Available data:
(* ===== verification/Mail.v ===== *)
(** * hCommon: mail

    AutoEmail.go: the one mailer of the process, the recipients it takes from its
    parameters, and what it hands to the library that sends (gomail). *)
From Stdlib Require Import Ascii.
From S2P Require Import Prelude GoString Config.

(** What the source asks of a message, with what the library's documentation promises:
    a field has the values it was given last. *)
Class Gomail (M : Type) := {
  NewMessage : M;
  SetHeader : string → list string → M → M;
  FormatAddress : string → string → string;
  SetAddressHeader : string → string → string → M → M;
  SetBody : string → string → M → M;
  GetHeader : string → M → list string;
  the_body : M → option (string * string);
  header_new f : GetHeader f NewMessage = [];
  header_set f v m g : GetHeader g (SetHeader f v m) = if decide (f = g) then v else GetHeader g m;
  header_address f a n m g :
    GetHeader g (SetAddressHeader f a n m) = if decide (f = g) then [FormatAddress a n] else GetHeader g m;
  header_body t b m g : GetHeader g (SetBody t b m) = GetHeader g m;
  body_header f v m : the_body (SetHeader f v m) = the_body m;
  body_set t b m : the_body (SetBody t b m) = Some (t, b) }.

Section mail.
Context `{Gomail M}.

(** [gomail.NewDialer]'s arguments. *)
Record Dialer := mkDialer { dl_Host : string; dl_Port : Z; dl_Username : string; dl_Password : string }.

(** The parameters behind a pointer, which the mailer shares with the configuration. *)
Record AutoEmail := mkMailer { ae_ep : positive; ae_m : M }.
Record Mailer := mkMail {
  ml_params : gmap positive EmailParam;
  gAutoEmail : option AutoEmail;
  ml_sent : list (Dialer * M) }.
Definition set_gAutoEmail a (w : Mailer) := mkMail (ml_params w) a (ml_sent w).

(** What [this.ep] points to. *)
Definition the_ep (p : positive) : prog Mailer EmailParam :=
  w ← get_state; match ml_params w !! p with Some ep => mret ep | None => panicking NilDereference end.

(** The recipients of a list: [strings.Split] at the commas, and [strings.TrimSpace]. *)
Definition addresses (l : string) : list string := TrimSpace <$> Split "," l.

(** [Init], for the message of the mailer. *)
Definition AutoEmail_Init (this : AutoEmail) : prog Mailer AutoEmail :=
  ep ← the_ep (ae_ep this);
  if decide (String.length (Toers ep) = 0) then mret this
  else
    let m := SetHeader "To" (addresses (Toers ep)) (ae_m this) in
    let m := if decide (String.length (CCers ep) ≠ 0) then SetHeader "Cc" (addresses (CCers ep)) m else m in
    mret (mkMailer (ae_ep this) (SetAddressHeader "From" (FromEmail ep) "小魏" m)).

Definition NewAutoEmail (ep : positive) : prog Mailer unit :=
  w ← get_state;
  match gAutoEmail w with
  | Some _ => mret tt
  | None =>
      let this := mkMailer ep NewMessage in
      _ ← modify (set_gAutoEmail (Some this));
      this ← AutoEmail_Init this;
      modify (set_gAutoEmail (Some this))
  end.

(** [AutoEmail.SendEmail]; what the server answers is only logged. *)
Definition AutoEmail_SendEmail (this : AutoEmail) (subject body : string) : prog Mailer unit :=
  let m := SetBody "text/html" body (SetHeader "Subject" [subject] (ae_m this)) in
  _ ← modify (set_gAutoEmail (Some (mkMailer (ae_ep this) m)));
  ep ← the_ep (ae_ep this);
  modify (λ w, mkMail (ml_params w) (gAutoEmail w)
    (ml_sent w ++ [(mkDialer (ServerHost ep) (ServerPort ep) (FromEmail ep) (FromPasswd ep), m)])).
Definition SendEmail (subject body : string) : prog Mailer unit :=
  w ← get_state;
  match gAutoEmail w with None => mret tt | Some this => AutoEmail_SendEmail this subject body end.

(** ** Every mail goes to the recipients of the parameters *)
(** The message of a mailer that was set up with these parameters. *)
Definition addressed (ep : EmailParam) (m : M) : Prop :=
  if decide (String.length (Toers ep) = 0)
  then GetHeader "To" m = [] ∧ GetHeader "Cc" m = [] ∧ GetHeader "From" m = []
  else GetHeader "To" m = addresses (Toers ep) ∧
       GetHeader "Cc" m = (if decide (String.length (CCers ep) ≠ 0) then addresses (CCers ep) else []) ∧
       GetHeader "From" m = [FormatAddress (FromEmail ep) "小魏"].

Lemma addressed_set ep m f v : f ≠ "To" → f ≠ "Cc" → f ≠ "From" → addressed ep m → addressed ep (SetHeader f v m).
Proof.
  intros H1 H2 H3. unfold addressed. rewrite !header_set.
  by rewrite (decide_False (P := f = "To")), (decide_False (P := f = "Cc")), (decide_False (P := f = "From")) by done.
Qed.
Lemma addressed_body ep m t b : addressed ep m → addressed ep (SetBody t b m).
Proof. unfold addressed. by rewrite !header_body. Qed.

Lemma AutoEmail_Init_run w p ep :
  ml_params w !! p = Some ep →
  ∃ m, AutoEmail_Init (mkMailer p NewMessage) w = (w, Ret (mkMailer p m)) ∧ addressed ep m.
Proof.
  intros Hp. unfold AutoEmail_Init, the_ep. unfold_prog. cbn. rewrite Hp. cbn. unfold addressed.
  destruct (decide (String.length (Toers ep) = 0)) as [E|E].
  - eexists. split; [done|]. rewrite !header_new. by split_and!.
  - eexists. split; [done|]. rewrite !header_address.
    destruct (decide (String.length (CCers ep) ≠ 0)); rewrite !header_set, ?header_new; (split; [reflexivity|split; reflexivity]).
Qed.

(** The mails of a list of subjects and bodies. *)
Definition SendAll (mails : list (string * string)) : prog Mailer unit := for_each mails (λ '(s, b), SendEmail s b).
Definition mail_of (ep : EmailParam) (mail : string * string) (sent : Dialer * M) : Prop :=
  sent.1 = mkDialer (ServerHost ep) (ServerPort ep) (FromEmail ep) (FromPasswd ep) ∧ addressed ep sent.2 ∧
  GetHeader "Subject" sent.2 = [mail.1] ∧ the_body sent.2 = Some ("text/html", mail.2).

Lemma SendAll_run ep p mails : ∀ w m, ml_params w !! p = Some ep → gAutoEmail w = Some (mkMailer p m) → addressed ep m →
  ∃ w' sent, SendAll mails w = (w', Ret tt) ∧ ml_sent w' = ml_sent w ++ sent ∧ Forall2 (mail_of ep) mails sent.
Proof.
  induction mails as [|[s b] mails IH]; intros w m Hp Hg Ha.
  - exists w, []. rewrite app_nil_r. split_and!; [done|done|constructor].
  - set (m' := SetBody "text/html" b (SetHeader "Subject" [s] m)).
    set (d := mkDialer (ServerHost ep) (ServerPort ep) (FromEmail ep) (FromPasswd ep)).
    assert (addressed ep m') as Ha' by (by apply addressed_body, addressed_set).
    destruct (IH (mkMail (ml_params w) (Some (mkMailer p m')) (ml_sent w ++ [(d, m')])) m') as
      (w' & sent & E & Es & Hall); [done..|].
    exists w', ((d, m') :: sent). split_and!.
    + unfold SendAll. cbn [for_each]. erewrite bind_Ret; [exact E|].
      unfold SendEmail, AutoEmail_SendEmail, the_ep. unfold_prog. cbn. rewrite Hg. cbn. by rewrite Hp.
    + rewrite Es. simpl. by rewrite <- app_assoc.
    + constructor; [|done]. split; [done|]. split; [done|]. simpl. unfold m'.
      by rewrite header_body, header_set, decide_True, body_set.
Qed.

(** Before a mailer is made nothing is sent. The first one that is made stays: from then on
    every mail goes out through its parameters' server, to the parts of its parameters'
    list of recipients, with a copy to those of the other list, under the subject and with
    the body of the call, whatever mailers are asked for later. Without recipients the
    mails are still handed to the server, with nobody to go to and from nobody. *)
Theorem mails_addressed w p q ep mails :
  ml_params w !! p = Some ep → gAutoEmail w = None →
  SendAll mails w = (w, Ret tt) ∧
  ∃ w' w2 sent, NewAutoEmail p w = (w', Ret tt) ∧ NewAutoEmail q w' = (w', Ret tt) ∧
    SendAll mails w' = (w2, Ret tt) ∧ ml_sent w2 = ml_sent w ++ sent ∧ Forall2 (mail_of ep) mails sent.
Proof.
  intros Hp Hg. split.
  - unfold SendAll. induction mails as [|[s b] mails IH]; [done|]. cbn [for_each]. erewrite bind_Ret; [exact IH|].
    unfold SendEmail. unfold_prog. cbn. by rewrite Hg.
  - set (w0 := set_gAutoEmail (Some (mkMailer p NewMessage)) w).
    destruct (AutoEmail_Init_run w0 p ep Hp) as (m & E & Ha).
    destruct (SendAll_run ep p mails (set_gAutoEmail (Some (mkMailer p m)) w0) m Hp eq_refl Ha) as (w2 & sent & E2 & Es & Hall).
    exists (set_gAutoEmail (Some (mkMailer p m)) w0), w2, sent. split; [|split; [|done]].
    + unfold NewAutoEmail. unfold_prog. cbn. rewrite Hg. cbn. fold w0. by rewrite E.
    + done.
Qed.

(** ** Several callers at once

    The message is one for the process, and nothing is locked: each call sets the subject,
    then the body, then sends, and calls of other goroutines come in between. *)
Record caller := mkCaller { cl_subject : string; cl_body : string; cl_pc : nat }.
Record senders := mkSenders { sn_callers : list caller; sn_m : M; sn_sent : list (nat * M) }.

Definition sender_run (i : nat) (s : senders) : option senders :=
  c ← sn_callers s !! i;
  let next := <[i := mkCaller (cl_subject c) (cl_body c) (S (cl_pc c))]> (sn_callers s) in
  match cl_pc c with
  | 0 => Some (mkSenders next (SetHeader "Subject" [cl_subject c] (sn_m s)) (sn_sent s))
  | 1 => Some (mkSenders next (SetBody "text/html" (cl_body c) (sn_m s)) (sn_sent s))
  | 2 => Some (mkSenders next (sn_m s) (sn_sent s ++ [(i, sn_m s)]))
  | _ => None
  end.
Definition sender_step (s s' : senders) : Prop := ∃ i, sender_run i s = Some s'.

(** The mail of one call can go out under the subject of another. *)
Lemma mails_mix m s1 b1 s2 b2 :
  ∃ s m1, rtc sender_step (mkSenders [mkCaller s1 b1 0; mkCaller s2 b2 0] m []) s ∧
    sn_sent s = [(0, m1)] ∧ GetHeader "Subject" m1 = [s2] ∧ the_body m1 = Some ("text/html", b1).
Proof.
  set (m1 := SetBody "text/html" b1 (SetHeader "Subject" [s2] (SetHeader "Subject" [s1] m))).
  exists (mkSenders [mkCaller s1 b1 3; mkCaller s2 b2 1] m1 [(0, m1)]), m1. split; [|split; [done|]].
  - by apply (runs_steps sender_run [0; 1; 0; 0]).
  - unfold m1. rewrite header_body, header_set, decide_True, body_set; done.
Qed.
End mail.

(** ** A message as a map of fields *)
#[local] Instance map_gomail : Gomail (gmap string (list string) * option (string * string)).
Proof.
  refine {|
    NewMessage := (∅, None);
    SetHeader f v m := (<[f := v]> m.1, m.2);
    FormatAddress a n := n +:+ " <" +:+ a +:+ ">";
    SetAddressHeader f a n m := (<[f := [n +:+ " <" +:+ a +:+ ">"]]> m.1, m.2);
    SetBody t b m := (m.1, Some (t, b));
    GetHeader f m := default [] (m.1 !! f);
    the_body m := m.2 |}; try done.
  - intros f v m g. simpl. case_decide as E; [subst; by rewrite lookup_insert_eq|by rewrite lookup_insert_ne].
  - intros f a n m g. simpl. case_decide as E; [subst; by rewrite lookup_insert_eq|by rewrite lookup_insert_ne].
Defined.

Definition some_params : EmailParam := mkEmail "smtp.163.com" 25 "gm@happy.cn" "pw" "a@b.cn, c@d.cn ,e@f.cn" "".
Lemma mails_addressed_witness :
  ∃ w2 d m, (_ ← NewAutoEmail 1; SendAll [("down", "node 3")]) (mkMail {[1%positive := some_params]} None []) = (w2, Ret tt) ∧
    ml_sent w2 = [(d, m)] ∧ GetHeader "To" m = ["a@b.cn"; "c@d.cn"; "e@f.cn"] ∧ GetHeader "Subject" m = ["down"].
Proof.
  destruct (mails_addressed (mkMail {[1%positive := some_params]} None []) 1 2 some_params [("down", "node 3")])
    as (_ & w' & w2 & sent & E1 & _ & E2 & Es & Hall); [done|done|].
  inversion Hall as [|? [d m] ? ? (_ & Ha & Hsub & _) Hnil]; subst. inversion Hnil; subst.
  exists w2, d, m. split; [by rewrite (bind_Ret _ _ _ _ _ E1)|]. split; [exact Es|].
  destruct Ha as [Hto _]. split; [etransitivity; [exact Hto|reflexivity]|exact Hsub].
Defined.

How to complete this task:
Retype word for word everything in the listing above from the line that holds "Definition sender_run (i" down to the line that holds "Definition sender_step (s". Keep both end lines and leave out the rest.

Written reply:
Definition sender_run (i : nat) (s : senders) : option senders :=
  c ← sn_callers s !! i;
  let next := <[i := mkCaller (cl_subject c) (cl_body c) (S (cl_pc c))]> (sn_callers s) in
  match cl_pc c with
  | 0 => Some (mkSenders next (SetHeader "Subject" [cl_subject c] (sn_m s)) (sn_sent s))
  | 1 => Some (mkSenders next (SetBody "text/html" (cl_body c) (sn_m s)) (sn_sent s))
  | 2 => Some (mkSenders next (sn_m s) (sn_sent s ++ [(i, sn_m s)]))
  | _ => None
  end.
Definition sender_step (s s' : senders) : Prop := ∃ i, sender_run i s = Some s'.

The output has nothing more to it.